On the other hand, the Chinese government treats him like a local company in Shenzhen. “We got COVID-19 tax relief, same as domestic companies. Every two months the government gives out some money: $80,000 one month, $120,000 another month, for COVID-19 relief. We are considered a high-tech company and qualify for larger subsidies.”

Has he suffered from intellectual property theft? “With 22 years of history, I’ve had almost zero problems. We made a memory foam pillow some years ago. Someone else saw the product and copied it. The California company that held the patent filed a lawsuit and won in the court.”

For some clients, the finished product is made in the United States, not China. In every case, Wang has non-disclosure agreements with all contract manufacturers.
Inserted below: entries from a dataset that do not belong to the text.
(** * Fourier shell correlation: a shallow embedding of
      [cryodrgn/commands_utils/fsc.py]

    The development follows the Python module function by function:
    [get_fftn_dists], [calculate_fsc], [get_fsc_thresholds], [correct_fsc],
    [calculate_cryosparc_fscs] and [main].

    Modelling conventions.
    - A Python [float] / numpy [float64] is a [float64]: either [NaN] or an
      exact rational.  Rounding, overflow and signed infinities are outside the
      model; comparisons, [==], NaN propagation and truncation by [int()] are
      the ones of the source.
    - A tensor is its leading dimension [shape0] and its voxels in row-major
      order.
    - Volumes are torch tensors, as [calculate_fsc] and [correct_fsc] declare
      them and as [main] loads them.  They are mutable objects: they live in a
      heap and are passed by location.  A mask is only read and is passed by
      value; it is a torch tensor or a numpy array, and the two behave
      differently under [vol *= mask]: a torch mask is multiplied into the
      caller's tensor, which the caller observes, whereas for a numpy mask
      [Tensor.__imul__] gives up, Python runs [vol = vol * mask] instead, and
      only the local name changes.
    - Raising is a result [Err e] together with the world reached so far.
    - Collaborators that are imported from other modules (the centred Fourier
      transform, numpy's complex arithmetic, [random.shuffle], the mask
      generators and the file loaders) are parameters of the sections. *)

From Stdlib Require Import ZArith QArith String List Lia Lqa Permutation.
From stdpp Require Import base option list gmap strings.

Local Open Scope string_scope.
Local Open Scope list_scope.
Local Open Scope Z_scope.

(** ** Floating-point values *)

Inductive float64 : Type :=
| NaN
| Fin (q : Q).

Definition f_of_Z (z : Z) : float64 := Fin (inject_Z z).

Definition f_zero : float64 := Fin 0%Q.
Definition f_one : float64 := Fin 1%Q.

Definition f_mul (a b : float64) : float64 :=
  match a, b with
  | Fin x, Fin y => Fin (x * y)%Q
  | _, _ => NaN
  end.

Definition f_sub (a b : float64) : float64 :=
  match a, b with
  | Fin x, Fin y => Fin (x - y)%Q
  | _, _ => NaN
  end.

(** numpy's [/]: a zero divisor does not raise; the quotient is then not a
    finite number and is represented by [NaN]. *)
Definition f_div (a b : float64) : float64 :=
  match a, b with
  | Fin x, Fin y => if Qeq_bool y 0 then NaN else Fin (x / y)%Q
  | _, _ => NaN
  end.

(** [a > b], [a >= b], [a == b], [a < b]: false as soon as one side is NaN. *)
Definition f_gt (a b : float64) : bool :=
  match a, b with
  | Fin x, Fin y => negb (Qle_bool x y)
  | _, _ => false
  end.

Definition f_ge (a b : float64) : bool :=
  match a, b with
  | Fin x, Fin y => Qle_bool y x
  | _, _ => false
  end.

Definition f_lt (a b : float64) : bool := f_gt b a.

Definition f_eq (a b : float64) : bool :=
  match a, b with
  | Fin x, Fin y => Qeq_bool x y
  | _, _ => false
  end.

Definition f_isnan (a : float64) : bool :=
  match a with
  | NaN => true
  | Fin _ => false
  end.

(** [np.clip(x, lo, hi)]: NaN goes through. *)
Definition f_clip (x lo hi : float64) : float64 :=
  if f_lt x lo then lo else if f_gt x hi then hi else x.

(** Truthiness of a float: [0.0] is false, everything else (NaN too) true. *)
Definition f_truthy (a : float64) : bool :=
  match a with
  | NaN => true
  | Fin x => negb (Qeq_bool x 0)
  end.

(** ** Exceptions and results *)

Inductive exn : Type :=
| ValueError (msg : string)
| TypeError (msg : string)
| AssertionError
| IndexError
| KeyError (key : string)
| ZeroDivisionError.

Inductive result (A : Type) : Type :=
| Ok (a : A)
| Err (e : exn).
Arguments Ok {A} a.
Arguments Err {A} e.

Definition rbind {A B} (m : result A) (k : A -> result B) : result B :=
  match m with
  | Ok a => k a
  | Err e => Err e
  end.

(** [int(x)] on a float: truncation towards zero; NaN raises. *)
Definition py_int (a : float64) : result Z :=
  match a with
  | NaN => Err (ValueError "cannot convert float NaN to integer")
  | Fin x => Ok (Z.quot (Qnum x) (Z.pos (Qden x)))
  end.

(** Python's [/] on two floats raises on a zero divisor. *)
Definition py_div (a b : float64) : result float64 :=
  if f_eq b f_zero then Err ZeroDivisionError else Ok (f_div a b).

(** ** Tensors and boolean masks *)

Record tensor (A : Type) : Type := Tensor { shape0 : Z; voxels : list A }.
Arguments Tensor {A} shape0 voxels.
Arguments shape0 {A} t.
Arguments voxels {A} t.

Global Instance tensor_inhabited {A} : Inhabited (tensor A) :=
  populate (Tensor 0 []).

(** [vol * mask], elementwise. *)
Definition tensor_mul (vol mask : tensor float64) : tensor float64 :=
  Tensor (shape0 vol) (zip_with f_mul (voxels vol) (voxels mask)).

(** A mask, by the library its array belongs to: a [torch.Tensor] or a
    [np.ndarray]. *)
Inductive mask_value : Type :=
| TorchMask (a : tensor float64)
| ArrayMask (a : tensor float64).

Definition mask_data (m : mask_value) : tensor float64 :=
  match m with
  | TorchMask a => a
  | ArrayMask a => a
  end.

(** [v[m]] for a boolean array [m]: the entries of [v] where [m] holds, in
    row-major order (also [v[np.where(m)]]). *)
Fixpoint select {A} (m : list bool) (v : list A) : list A :=
  match m, v with
  | b :: m', x :: v' => if b then x :: select m' v' else select m' v'
  | _, _ => []
  end.

(** [v[m] = vals]: the entries of [v] where [m] holds are replaced, in order,
    by the entries of [vals]. *)
Fixpoint scatter {A} (m : list bool) (v vals : list A) : list A :=
  match m, v with
  | b :: m', x :: v' =>
      if b then
        match vals with
        | y :: vals' => y :: scatter m' v' vals'
        | [] => x :: scatter m' v' []
        end
      else x :: scatter m' v' vals
  | _, _ => v
  end.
This kind of mutually beneficial cooperation between US and Chinese companies in non-sensitive industries helps both companies, as well as their home countries, grow. And both sides would benefit from an elimination of the Trump-era tariffs as well. Another company in this series has also highlighted the value for the US economy of importing low-cost inputs, with the owner saying that many American jobs exist because of lower manufacturing cost options.

Wang said that businesses in China and the United States continue to cooperate in many useful ways. His company helped design head straps for hospital ventilators, which were sold to hospitals in Wuhan where the COVID-19 virus first appeared on a deadly scale.

Is Wang pessimistic about the future? “Down the road 20 years from now the world will be different and the Americans and Chinese will work well together. These are big countries, and the politicians are temporary.”

“If the Chinese work hard, their GDP will be perceived as a threat to America because of the population size. So now what do you do? Keep China poor? That is one problem that needs some really brilliant politicians to figure it out.”